I ask this question of Christians [*]: What do we mean when we say "Christian"? Who is Christian, and who isn't?

The question is not merely one of how to apply a provisional category, as might be the question "What is a chair, and what isn't?" The ways the phrases "Christian" and (more potently) "not Christian" are used bear huge weight - principally because we wield the latter as a weapon. Consider such oft-uttered sentences as, "I don't think he can really be considered Christian." "Is the author Christian?" "Ever since she stopped being Christian..." "That's not a very Christian attitude."

There are many possible definitions of the term. For instance:

  1. A Christian is anyone raised in a Christian cultural context.
  2. A Christian is anyone who, when asked if a Christian, would say yes. (I call this the "Census Bureau" definition.)
  3. A Christian is anyone who, when asked if agreeing to a certain set of doctrines (e.g. the Apostle's Creed), would say yes. (This is in keeping with the original purpose of a creed - to ease the process of sorting true believers from heretics.)
  4. A Christian is anyone belonging to a certain sect (i.e. denomination) or one of a set of sects. (Many Protestants exclude Catholicism or Eastern Orthodoxy, such as a girl in my high school youth group who "converted a Catholic to Christianity". Some sects are well beyond "not Christian", into the realm of "cult".)
  5. A Christian is anyone having been baptized, perhaps in some particular style, at some particular phase of life, or into some specific sect; or otherwise having gone through some initiation ritual.
  6. A Christian is anyone who has prayed the sinner's prayer, i.e. accepted Jesus into her heart, i.e. been born again. A possible further condition (dependent on the specific doctrine) is that she must not have subsequently "fallen from grace".
  7. A Christian is anyone who is a member of God's chosen elect. (This definition is perhaps the least useful since no one can agree on the sure indications of a member.)
  8. A Christian is anyone who studies Jesus and puts his teaching into practice.
  9. A Christian is anyone who behaves like Jesus.
  10. A Christian is anyone bearing good fruits, such as the fruits of the spirit described by Paul: love, joy, peace, patience, kindness, goodness, faithfulness, gentleness and self-control. (No diseased tree can bear good fruit, according to the Sermon on the Mount.)

You can see how, testing a person against each definition, the outcomes vary considerably.

Consider Gandhi. Neither raised in a Christian cultural context nor belonging to a Christian sect. He did not agree with the doctrines of the Apostle's Creed. When asked if a Christian, he responded, "Ask the poor. They will tell you who the Christians are." He studied Jesus, put his teaching into practice, and yielded all the fruits of the spirit. Like Jesus, he was at once tender and austere; and like Jesus, he was martyred. Was Gandhi a Christian?

Consider George W. Bush. Raised Episcopal, converted to the United Methodist Church. He claimed his leadership to be guided by God, frequently quoting the Bible in his speeches. He started multiple wars, seeming to indicate a lack of love, peace, patience (AKA forbearance), kindness, and gentleness.
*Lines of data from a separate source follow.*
(** After [test_first_segment]: a part cut that seals partial 0 of
    segment 0, then the next segment. *)
Definition test_seal_then_go_on : list Call :=
  [Call_write [test_video_arrival 4 90000 false];
   Call_write [test_video_arrival 5 180000 true]].




(** PAT, PMT, an IDR access unit at PTS 0 and a non-IDR access unit one
    second later: partial 0 of segment 0 is sealed, partial 1 is open. *)
Definition test_one_part_cut : list Call :=
  [Call_write [test_PAT_arrival; test_PMT_arrival;
               test_video_arrival 3 0 true;
               test_video_arrival 4 90000 false]].

Definition test_state_one_part_cut : TSFragmenter :=
  Eval vm_compute in state_of (run (lib := plain_lib) (new_TSFragmenter None) test_one_part_cut).

(** PAT, PMT, an IDR access unit at PTS 0, two non-IDR access units
    0.9004 s apart that cut parts, and the next IDR access unit: segment
    0 is sealed with three parts of 81036 ticks each. *)
Definition test_three_parts : list Call :=
  [Call_write [test_PAT_arrival; test_PMT_arrival;
               test_video_arrival 3 0 true;
               test_video_arrival 4 81036 false;
               test_video_arrival 5 162072 false;
               test_video_arrival 6 243108 true]].

Definition test_state_three_parts : TSFragmenter :=
  Eval vm_compute in state_of (run (lib := plain_lib) (new_TSFragmenter None) test_three_parts).

(** The stream of the end-to-end scenario: a non-IDR access unit 0.3 s
    after the first IDR (no cut), one at 1.0 s (part cut), and the next
    IDR access unit at 2.0 s. *)
Definition test_end_to_end : list Call :=
  [Call_write [test_PAT_arrival; test_PMT_arrival;
               test_video_arrival 3 0 true;
               test_video_arrival 4 27000 false;
               test_video_arrival 5 90000 false;
               test_video_arrival 6 180000 true]].


(** ** Layouts the analyzer reads *)

(** The five bytes that carry a 33-bit timestamp in a PES header: a
    4-bit prefix, then 3, 15 and 15 bits of the value, each group closed
    by a marker bit. *)
Definition PTS_field (prefix m0 m1 m2 pts : Z) : list Z :=
  [prefix * 16 + (pts / 2 ^ 30) mod 8 * 2 + m0;
   (pts / 2 ^ 22) mod 256;
   (pts / 2 ^ 15) mod 128 * 2 + m1;
   (pts / 2 ^ 7) mod 256;
   pts mod 128 * 2 + m2].

(** A NAL unit of type [t] stands at offset [i]: the start code
    00 00 01 and a header byte, all inside the payload. *)
Definition NAL_at (VideoPES : Buffer) (i t : Z) : Prop :=
  0 <= i /\ i + 3 < Buffer_length VideoPES
  /\ byte_at VideoPES i = 0
  /\ byte_at VideoPES (i + 1) = 0
  /\ byte_at VideoPES (i + 2) = 1
  /\ Z.land (byte_at VideoPES (i + 3)) 0x1f = t.
(** ** Restarting after a stop *)

(** C2: a [startSpeaking] that follows a [stopTracking] sets the current
    speaker but leaves [isActive] false, because the flag is only set
    together with the hearing start time. *)
Theorem restart_leaves_inactive :
  exists h s,
    session None [CallStart (JString "State") (Some 1000);
                  CallStop (Some 2000);
                  CallStart (JString "Defense") (Some 3000)]
    = (h, Returns (Some s))
    /\ noStopSinceStart [CallStart (JString "State") (Some 1000);
                         CallStop (Some 2000);
                         CallStart (JString "Defense") (Some 3000)] = true
    /\ currentSpeaker s = Some "Defense"
    /\ isActive s = false.
Proof.
  eexists _, _. split; [vm_compute; reflexivity|].
  repeat split; reflexivity.
Qed.

(** ** Clicking the speaker who is already speaking *)

(** C4: when the current speaker is named again after the clock has
    advanced, no time, segment or timeline entry is added, but
    [startTime] moves to the new clock reading. *)
Theorem same_speaker_resets_startTime :
  let '(h0, s0) := initializeSpeakingTime (Some [JString "State"]) emptyHeap in
  let '(h1, s1) := startSpeaking (Some s0) (JString "State") (Some 1000) h0 in
  let '(h2, s2) := startSpeaking (Some s1) (JString "State") (Some 6000) h1 in
  currentSpeaker s1 = Some "State"
  /\ startTime s1 = Some 1000
  /\ startTime s2 = Some 6000
  /\ partiesAt h2 (parties s2) = partiesAt h1 (parties s1)
  /\ timelineAt h2 (timeline s2) = timelineAt h1 (timeline s1).
Proof. vm_compute. repeat split; reflexivity. Qed.
(* ================================================================= *)
(** * Further properties of the loop *)

(** One cycle, from the open gate to the drain, when no interrupt comes in
    between: both flags are cleared, the two result registers are read and
    converted, one code is written and one line printed, both from these
    two voltages, and the UART is busy for the length of the line. *)
Theorem cycle_outputs (P : Pdl) (s : state) :
  pc s = L161 -> sar0_isr_set s = true -> sar1_isr_set s = true ->
  pc (run s (repeat Main 10)) = L158
  /\ sar0_isr_set (run s (repeat Main 10)) = false
  /\ sar1_isr_set (run s (repeat Main 10)) = false
  /\ resultV_0 (vars (run s (repeat Main 10)))
     = Cy_SAR_CountsTo_Volts SAR0 0 (SAR0_RESULT (hw s))
  /\ resultV_1 (vars (run s (repeat Main 10)))
     = Cy_SAR_CountsTo_Volts SAR1 0 (SAR1_RESULT (hw s))
  /\ CTDAC_codes (hw (run s (repeat Main 10)))
     = compute (Cy_SAR_CountsTo_Volts SAR0 0 (SAR0_RESULT (hw s)))
         (Cy_SAR_CountsTo_Volts SAR1 0 (SAR1_RESULT (hw s)))
       :: CTDAC_codes (hw s)
  /\ UART_lines (hw (run s (repeat Main 10)))
     = telemetry_line (Cy_SAR_CountsTo_Volts SAR0 0 (SAR0_RESULT (hw s)))
         (Cy_SAR_CountsTo_Volts SAR1 0 (SAR1_RESULT (hw s)))
       :: UART_lines (hw s)
  /\ UART_busy (hw (run s (repeat Main 10)))
     = (UART_busy (hw s)
        + String.length
            (telemetry_line
               (Cy_SAR_CountsTo_Volts SAR0 0 (SAR0_RESULT (hw s)))
               (Cy_SAR_CountsTo_Volts SAR1 0 (SAR1_RESULT (hw s)))))%nat.
Proof.
  intros Hpc H0 H1. destruct s as [f0 f1 l v h]; destruct h.
  cbn in Hpc, H0, H1. subst.
  cbn. repeat split.
Qed.

Lemma cycle_outputs_witness :
  pc both_signalled = L161
  /\ sar0_isr_set both_signalled = true
  /\ sar1_isr_set both_signalled = true
  /\ pc (@run psoc6 both_signalled (repeat Main 10)) = L158
  /\ sar0_isr_set (@run psoc6 both_signalled (repeat Main 10)) = false
  /\ sar1_isr_set (@run psoc6 both_signalled (repeat Main 10)) = false.
Proof.
  destruct (@cycle_outputs psoc6 both_signalled eq_refl eq_refl eq_refl)
    as (H1 & H2 & H3 & _).
  repeat split; assumption.
Defined.

Section Invariants.

Context {P : Pdl}.

Lemma irq_vars_hw (u : sar_unit) (cause counts : Z) (s : state) :
  vars (step s (Irq u cause counts)) = vars s
  /\ CTDAC_codes (hw (step s (Irq u cause counts))) = CTDAC_codes (hw s)
  /\ UART_lines (hw (step s (Irq u cause counts))) = UART_lines (hw s)
  /\ UART_busy (hw (step s (Irq u cause counts))) = UART_busy (hw s).
Proof.
  cbn [step].
  destruct (handler_vars_hw P u (raise u cause counts s))
    as (_ & Hv & _ & _ & Hc & Hl & Hb).
  assert (Hw : forall t, vars (wake t) = vars t /\ hw (wake t) = hw t)
    by (intros t; unfold wake; destruct (pc t); auto).
  destruct (Hw (handler u (raise u cause counts s))) as [-> ->].
  rewrite Hv, Hc, Hl, Hb. destruct u; auto.
Qed.

Lemma irq_keeps_place (u : sar_unit) (cause counts : Z) (s : state)
  (l : label) :
  l <> L161 -> l <> WFI ->
  (pc (step s (Irq u cause counts)) = l <-> pc s = l).
Proof.
  intros H161 Hwfi. rewrite irq_pc. unfold wake.
  destruct s as [f0 f1 [] v h]; cbn; split; congruence.
Qed.

Lemma outputs_inv_step (s : state) (e : event) :
  outputs_inv s -> outputs_inv (step s e).
Proof.
  intros (I1 & I4 & In4). destruct e as [ | u cause counts].
  - unfold step, main_step, outputs_inv, cyhal_uart_is_tx_active.
    destruct s as [f0 f1 [] v h]; destruct h; cbn in *;
      repeat match goal with
             | |- context [if ?b then _ else _] => destruct b
             end;
      cbn;
      repeat split; try discriminate; try congruence;
      try (intros _; apply In4; discriminate).
    + (* line 181 *)
      intros _. eexists. split; [ | apply In4; discriminate ].
      unfold compute. rewrite <- I1 by reflexivity. reflexivity.
    + (* line 184 *)
      intros _. destruct (I4 eq_refl) as (codes & -> & Hp).
      constructor; [ | exact Hp ].
      eexists _, _. split; reflexivity.
  - destruct (irq_vars_hw u cause counts s) as (Hv & Hc & Hl & _).
    unfold outputs_inv. rewrite Hv, Hc, Hl.
    repeat split.
    + intros H. apply I1. apply (irq_keeps_place u cause counts s L181);
        [ discriminate | discriminate | exact H ].
    + intros H. apply I4. apply (irq_keeps_place u cause counts s L184);
        [ discriminate | discriminate | exact H ].
    + intros H. apply In4. intros H4. apply H.
      apply (irq_keeps_place u cause counts s L184);
        [ discriminate | discriminate | exact H4 ].
Qed.

Lemma outputs_inv_run (evs : list event) :
  forall s, outputs_inv s -> outputs_inv (run s evs).
Proof.
  induction evs as [ | e evs IH]; intros s I; cbn.
  - exact I.
  - apply IH, outputs_inv_step, I.
Qed.

Lemma outputs_inv_boot : outputs_inv boot.
Proof.
  repeat split; cbn; try discriminate. intros _. constructor.
Qed.

(** Under every interleaving of the loop with the interrupts, the codes
    written to the CTDAC and the lines printed go in pairs: each line
    prints the two voltages from which the code of the same cycle was
    computed; between line 181 and line 184 the latest code is the one of
    the voltages about to be printed. *)
Theorem code_and_line_of_same_voltages (evs : list event) :
  (pc (run boot evs) <> L184 ->
   paired (CTDAC_codes (hw (run boot evs))) (UART_lines (hw (run boot evs))))
  /\ (pc (run boot evs) = L184 ->
      exists codes,
        CTDAC_codes (hw (run boot evs))
        = compute (resultV_0 (vars (run boot evs)))
            (resultV_1 (vars (run boot evs))) :: codes
        /\ paired codes (UART_lines (hw (run boot evs)))).
Proof.
  destruct (outputs_inv_run evs boot outputs_inv_boot) as (_ & I4 & In4).
  split; assumption.
Qed.

Lemma idle_inv_step (s : state) (e : event) :
  idle_inv s -> idle_inv (step s e).
Proof.
  unfold idle_inv. intros I. destruct e as [ | u cause counts].
  - unfold step, main_step, cyhal_uart_is_tx_active.
    destruct s as [f0 f1 [] v h]; destruct h as [i0 i1 r0 r1 cs ls busy];
      cbn in *; try (intros _; apply I; discriminate).
    + destruct (Nat.eqb_spec busy 0); cbn; congruence.
    + destruct (negb (f0 && f1)); cbn; intros _; apply I; discriminate.
    + congruence.
  - destruct (irq_vars_hw u cause counts s) as (_ & _ & _ & ->).
    intros H. apply I. intros H8. apply H.
    apply (irq_keeps_place u cause counts s L158);
      [ discriminate | discriminate | exact H8 ].
Qed.

(** The UART is idle whenever control is outside the drain of line 158:
    [printf] is never called while the previous line is still being
    sent. *)
Theorem uart_idle_outside_drain (evs : list event) :
  pc (run boot evs) <> L158 -> UART_busy (hw (run boot evs)) = 0%nat.
Proof.
  change (idle_inv (run boot evs)).
  generalize boot (ltac:(intros H; exfalso; apply H; reflexivity)
                   : idle_inv boot).
  induction evs as [ | e evs IH]; intros s I; cbn.
  - exact I.
  - apply IH, idle_inv_step, I.
Qed.

End Invariants.

Lemma uart_idle_outside_drain_witness :
  pc (@run psoc6 boot
        ([Main; Main; Main; @Eos psoc6 SAR0 1241; @Eos psoc6 SAR1 2482]
         ++ repeat Main 60)) <> L158
  /\ UART_busy
       (hw (@run psoc6 boot
              ([Main; Main; Main; @Eos psoc6 SAR0 1241; @Eos psoc6 SAR1 2482]
               ++ repeat Main 60))) = 0%nat.
Proof.
  assert (H : pc (@run psoc6 boot
                    ([Main; Main; Main; @Eos psoc6 SAR0 1241;
                      @Eos psoc6 SAR1 2482] ++ repeat Main 60)) <> L158)
    by (vm_compute; discriminate).
  split; [ exact H | ].
  exact (@uart_idle_outside_drain psoc6 _ H).
Defined.

Section Wakeup.

Context {P : Pdl}.

Lemma halted_stays (n : nat) (s : state) :
  pc s = WFI -> run s (repeat Main n) = s.
Proof.
  intros Hpc. induction n as [ | n IH]; cbn.
  - reflexivity.
  - replace (main_step s) with s; [ exact IH | ].
    unfold main_step. rewrite Hpc. reflexivity.
Qed.
(** [last()] after any stage that can be drained: the one element that is
    the last of the drain, unless there is none or it is [undefined]. *)
Lemma spread_last (fuel : nat) (w : World) (i : Iterable) (w' : World) (xs : list value) :
  spread fuel w (GetIterator i) = Some (w', xs) ->
  spread (S (S fuel)) w (LastSync (SuspendedStart i)) =
  Some (w', if js_defined (List.last xs Undefined) then [List.last xs Undefined] else []).
Proof.
  intros H. destruct (for_last_spread fuel w _ Undefined w' xs H) as [it' Hit'].
  rewrite spread_S, next_LastSync_start, Hit'.
  destruct (js_defined (List.last xs Undefined)); [|reflexivity].
  destruct fuel as [|fuel]; [discriminate|]. reflexivity.
Qed.

(** [LastTransducer] itself: over an array it yields the final element and
    nothing else, after it has pulled the whole array; nothing when the
    array is empty or ends with [undefined]. *)
Lemma LastTransducer_yields_final_element (xs : list value) (w : World) :
  syncArray (length xs + 4) w (Sequence_of (array xs) (Some (last identity))) =
  Some ({| fields := fields w; pulls := (pulls w + S (length xs))%nat |},
        if js_defined (List.last xs Undefined) then [List.last xs Undefined] else []).
Proof.
  unfold syncArray. simpl.
  replace (length xs + 4)%nat with (S (S (length xs + 2))) by lia.
  apply spread_last. simpl. apply spread_array. lia.
Qed.

(** ** C1 and C2: [Sequence.last] *)

(** C1, on the code.  [Sequence.last] composes what [Sequence.first]
    composes, a [FirstTransducer]: over an array [x, ...] its facade drains
    to [[x]] after one pull, so over [[1, 2, 3]] to [[1]] and not to [[3]].
    The transducer [last], which [AsyncSequence.last] composes, drains to
    [[3]] over the same array, after four pulls. *)
Theorem Sequence_last_yields_first_element :
  (forall s : Sequence, Sequence_last s = Sequence_first s) /\
  (forall (x : value) (xs : list value) (w : World),
      exists s' : Sequence,
        Sequence_last (Sequence_of (array (x :: xs)) None) =
          Returned (Some (IsSequence s')) /\
        syncArray 4 w s' = Some (pulled w, [x])) /\
  (forall w : World,
      exists s' : Sequence,
        Sequence_last (Sequence_of (array [Num 1; Num 2; Num 3]) None) =
          Returned (Some (IsSequence s')) /\
        syncArray 4 w s' = Some (pulled w, [Num 1])) /\
  (forall w : World,
      syncArray 7 w (Sequence_of (array [Num 1; Num 2; Num 3]) (Some (last identity))) =
      Some ({| fields := fields w; pulls := (pulls w + 4)%nat |}, [Num 3])).
Proof.
  split; [reflexivity|]. split; [|split].
  - intros x xs w. eexists. split; reflexivity.
  - intros w. eexists. split; reflexivity.
  - intros w. exact (LastTransducer_yields_final_element [Num 1; Num 2; Num 3] w).
Qed.
Definition GetUserStats (userIDParam : option UUID) : MS (Response UserStats) :=
  match userIDParam with
  | None => sret (ValidationErrorResponse "Invalid user ID")
  | Some userID =>
      dos s <- sget ;;
      match first_user userID (world s) with
      | None => sret (NotFoundResponse "User not found")
      | Some user =>
          let orderCount := count_orders_of_buyer userID (world s) in
          let productCount :=
            Z.of_nat (length (List.filter (fun p => bool_decide (p_SellerID p = userID))
                                (products s))) in
          let badgeCount := Z.of_nat (length (user_badges_of userID (world s))) in
          let xpToNextLevel :=
            if bool_decide (u_Level user = LevelBronze) then int_sub 500 (u_TotalXP user)
            else if bool_decide (u_Level user = LevelSilver) then int_sub 1500 (u_TotalXP user)
            else if bool_decide (u_Level user = LevelGold) then int_sub 5000 (u_TotalXP user)
            else if bool_decide (u_Level user = LevelPlatinum) then 0
            else 0 in
          let xpToNextLevel := if xpToNextLevel <? 0 then 0 else xpToNextLevel in
          sret (SuccessResponse "User statistics retrieved successfully"
                  (mkUserStats (u_ID user) (u_Name user) (u_Level user) (u_TotalXP user)
                     xpToNextLevel (u_TotalSpent user) (u_TotalSales user)
                     orderCount productCount badgeCount))
      end
  end.

End UserStatistics.

(** ** Vocabulary of the properties of this part *)

Module Frames.

(** The cache is untouched. *)
Definition cache_frame (w w' : World) : Prop := cache w' = cache w.

(** The tables and the cache are untouched. *)
Definition tables_frame (w w' : World) : Prop :=
  users w' = users w ∧ badges w' = badges w ∧ user_badges w' = user_badges w
  ∧ xp_transactions w' = xp_transactions w ∧ orders w' = orders w ∧ cache w' = cache w.

(** The order table is untouched. *)
Definition orders_frame (w w' : World) : Prop := orders w' = orders w.

End Frames.
Export Frames.

(** ** Vocabulary of the properties of order placement *)

Module Purchase.
Import Storefront.

(** Two product tables that differ at most in the stock of their rows. *)
Definition stock_only (ps ps' : list Product) : Prop :=
  Forall2 (fun p p' => set_Stock (p_Stock p) p' = p) ps ps'.

(** The total of a list of order items: the item amounts (price times
    quantity, as [sale_amount]) added up from 0 in the order of the list. *)
Definition items_total (items : list OrderItem) : float :=
  fold_left (fun total item => PrimFloat.add total (sale_amount item)) items 0%float.

(** The item carries the price and the seller of its product in the
    table, and that product is active. *)
Definition priced_from (ps : list Product) (item : OrderItem) : Prop :=
  exists p,
    List.find (fun p => bool_decide (p_ID p = oi_ProductID item)) ps = Some p
    ∧ oi_Price item = p_Price p ∧ oi_Product_SellerID item = p_SellerID p
    ∧ p_IsActive p = true.

(** The order with [items] added at the end of its items. *)
Definition add_Items (items : list OrderItem) (o : Order) : Order :=
  mkOrder (o_ID o) (o_BuyerID o) (o_TotalAmount o) (o_Status o) (o_Notes o) (o_Items o ++ items).

(** The quantity of one product in a request, over all its lines. *)
Definition ordered_quantity (id : UUID) (items : list OrderItemRequest) : Z :=
  fold_right (fun it n => if bool_decide (oir_ProductID it = id) then oir_Quantity it + n else n)
    0 items.

(** The products and quantities of a list of items. *)
Definition requested (items : list OrderItem) : list (UUID * Z) :=
  map (fun item => (oi_ProductID item, oi_Quantity item)) items.

Definition spent_view (w : World) : list (UUID * float) :=
  map (fun u => (u_ID u, u_TotalSpent u)) (users w).

(** What the first-order reward leaves alone. *)
Definition purchase_frame (w w' : World) : Prop :=
  orders w' = orders w ∧ spent_view w' = spent_view w ∧ cache w' = cache w
  ∧ badges w' = badges w.

(** The product table and the tables and cache of the world are
    untouched. *)
Definition store_frame (s s' : Store) : Prop :=
  products s' = products s ∧ tables_frame (world s) (world s').

End Purchase.
Export Purchase.

(** ** A store for the examples *)

Module Stall.
Import Storefront.

(** Two products of the two sellers of [Scenarios.market]. *)
Definition coffee : Product := mkProduct 51 "Coffee" "Sidamo, 1 kg" 125 10 "food" "" true 2.
Definition honey : Product := mkProduct 52 "Honey" "White honey, 500 g" 80.5 3 "food" "" true 4.

Definition stall : Store := mkStore Scenarios.market [coffee; honey].

(** Two units of coffee and one of honey. *)
Definition basket : CreateOrderRequest :=
  mkCreateOrderRequest [mkOrderItemRequest 51 2; mkOrderItemRequest 52 1] "Bole, Addis Ababa" "".

End Stall.

(** * Requests that overlap

    The handlers above are functions that run to completion.  The
    services run requests and detached goroutines concurrently, and take
    no lock and open no transaction around the reward statements; what
    the store runs atomically is a single statement.  This part splits
    the badge and XP operations at their statements and lets the
    statements of different operations interleave.  A configuration is
    the world together with the operations that are between two of their
    statements. *)

Module Overlap.

(** ** The badge operations, statement by statement *)

(** The reads of the order service's [checkAndAwardBadge]: the user, the
    existence check, the badge and the rule.  The result is the badge the
    operation goes on to award. *)
Definition checkAndAwardBadge_decide (userID : UUID) (badgeType : BadgeType) (w : World)
  : option Badge :=
  match first_user userID w with
  | None => None
  | Some user =>
      if Orders.has_badge_of_type userID badgeType w then None
      else
        match first_badge_of_type badgeType w with
        | None => None
        | Some badge =>
            let shouldAward :=
              if bool_decide (badgeType = BadgeFirstOrder)
              then 1 <=? count_orders_of_buyer userID w
              else if bool_decide (badgeType = BadgeTopSeller)
              then 10 <=? count_delivered_sales userID w
              else if bool_decide (badgeType = BadgeBigSpender)
              then PrimFloat.leb 5000 (u_TotalSpent user)
              else false in
            if shouldAward then Some badge else None
        end
  end.

(** The reads of the auth service's [checkEarlyBirdBadge]. *)
Definition checkEarlyBirdBadge_decide (user : User) (w : World) : option Badge :=
  if count_users w <=? 100 then
    match first_badge_of_type BadgeEarlyBird w with
    | None => None
    | Some badge =>
        match List.find (fun ub => bool_decide (ub_UserID ub = u_ID user)
                                   && bool_decide (ub_BadgeID ub = b_ID badge))
                (user_badges w) with
        | Some _ => None
        | None => Some badge
        end
    end
  else None.

(** The insert of an award: [uuid.New()] and [DB.Create(&userBadge)]. *)
Definition insert_award (userID : UUID) (badge : Badge) : M bool :=
  do id <- uuid_New ;;
  create_user_badge (mkUserBadge id userID (b_ID badge)).

(** A badge operation between its reads and its insert.  The badge
    engine reads the awards of the user once ([existingBadgeTypes]) and
    then walks through the catalog it has read. *)
Inductive BadgeInFlight :=
| Decided (userID : UUID) (badge : Badge)
| EngineAt (user : User) (existingBadgeTypes : gmap string bool) (badges : list Badge)
| EngineDecided (user : User) (existingBadgeTypes : gmap string bool) (badge : Badge)
    (badges : list Badge).

(** One statement of the system.  [step] stands for the handlers that
    run without interference and for everything that leaves the catalog
    and the awards alone, the XP credit that follows an insert included.
    [guard] is what a schedule promises about the state in which an
    insert runs. *)
Inductive award_step (guard : World -> UUID -> Badge -> Prop)
  : World * list BadgeInFlight -> World * list BadgeInFlight -> Prop :=
| as_step w w' P :
    step w w' -> award_step guard (w, P) (w', P)
| as_order_decide userID badgeType badge w P :
    checkAndAwardBadge_decide userID badgeType w = Some badge ->
    award_step guard (w, P) (w, Decided userID badge :: P)
| as_early_decide user badge w P :
    checkEarlyBirdBadge_decide user w = Some badge ->
    award_step guard (w, P) (w, Decided (u_ID user) badge :: P)
| as_insert userID badge w P1 P2 :
    guard w userID badge ->
    award_step guard (w, P1 ++ Decided userID badge :: P2)
      ((insert_award userID badge w).2, P1 ++ P2)
| as_engine_start user w P :
    award_step guard (w, P)
      (w, EngineAt user
            (Gamification.existing_badge_types (user_badges_of (u_ID user) w) w)
            (badges w) :: P)
| as_engine_skip user E badge rest w P1 P2 :
    held E badge = true ∨ Gamification.shouldAward user badge w = false ->
    award_step guard (w, P1 ++ EngineAt user E (badge :: rest) :: P2)
      (w, P1 ++ EngineAt user E rest :: P2)
| as_engine_decide user E badge rest w P1 P2 :
    held E badge = false -> Gamification.shouldAward user badge w = true ->
    award_step guard (w, P1 ++ EngineAt user E (badge :: rest) :: P2)
      (w, P1 ++ EngineDecided user E badge rest :: P2)
| as_engine_insert user E badge rest w P1 P2 :
    guard w (u_ID user) badge ->
    award_step guard (w, P1 ++ EngineDecided user E badge rest :: P2)
      ((insert_award (u_ID user) badge w).2, P1 ++ EngineAt user E rest :: P2)
| as_engine_done user E w P1 P2 :
    award_step guard (w, P1 ++ EngineAt user E [] :: P2) (w, P1 ++ P2).

(** Any schedule. *)
Definition any_schedule : World -> UUID -> Badge -> Prop := fun _ _ _ => True.

(** A schedule in which no award of the same user and badge type is
    inserted between the reads of an operation and its insert: when the
    insert runs, the user still holds no award of the type. *)
Definition without_overlap (w : World) (userID : UUID) (badge : Badge) : Prop :=
  awards_of w userID (b_Type badge) = [].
Unlike Jesus, who taught forgiveness and gave himself over to death for the salvation of others, Bush worked to hunt down and kill the guilty, even with the "acceptable loss" of bystanding civilians. Is George W. Bush a Christian?

Now, those are of course over-the-top examples - just be glad I didn't use Hitler - but they serve well to illustrate the point. While there are certainly senses in which it's useful to call Bush a Christian and Gandhi not, in other cases the labels belong the other way around. What obviously applies for them still applies, less obviously, for everyone else. And so, if we're going to use the phrases "Christian" and "not Christian" to - all in one casual statement - denote a person's salvation/damnation status, legitimacy or illegitimacy as a teacher/role model, and status as our Brother or not, we had better use them in full consciousness.

[*]Good luck identifying the actual intended audience of this post!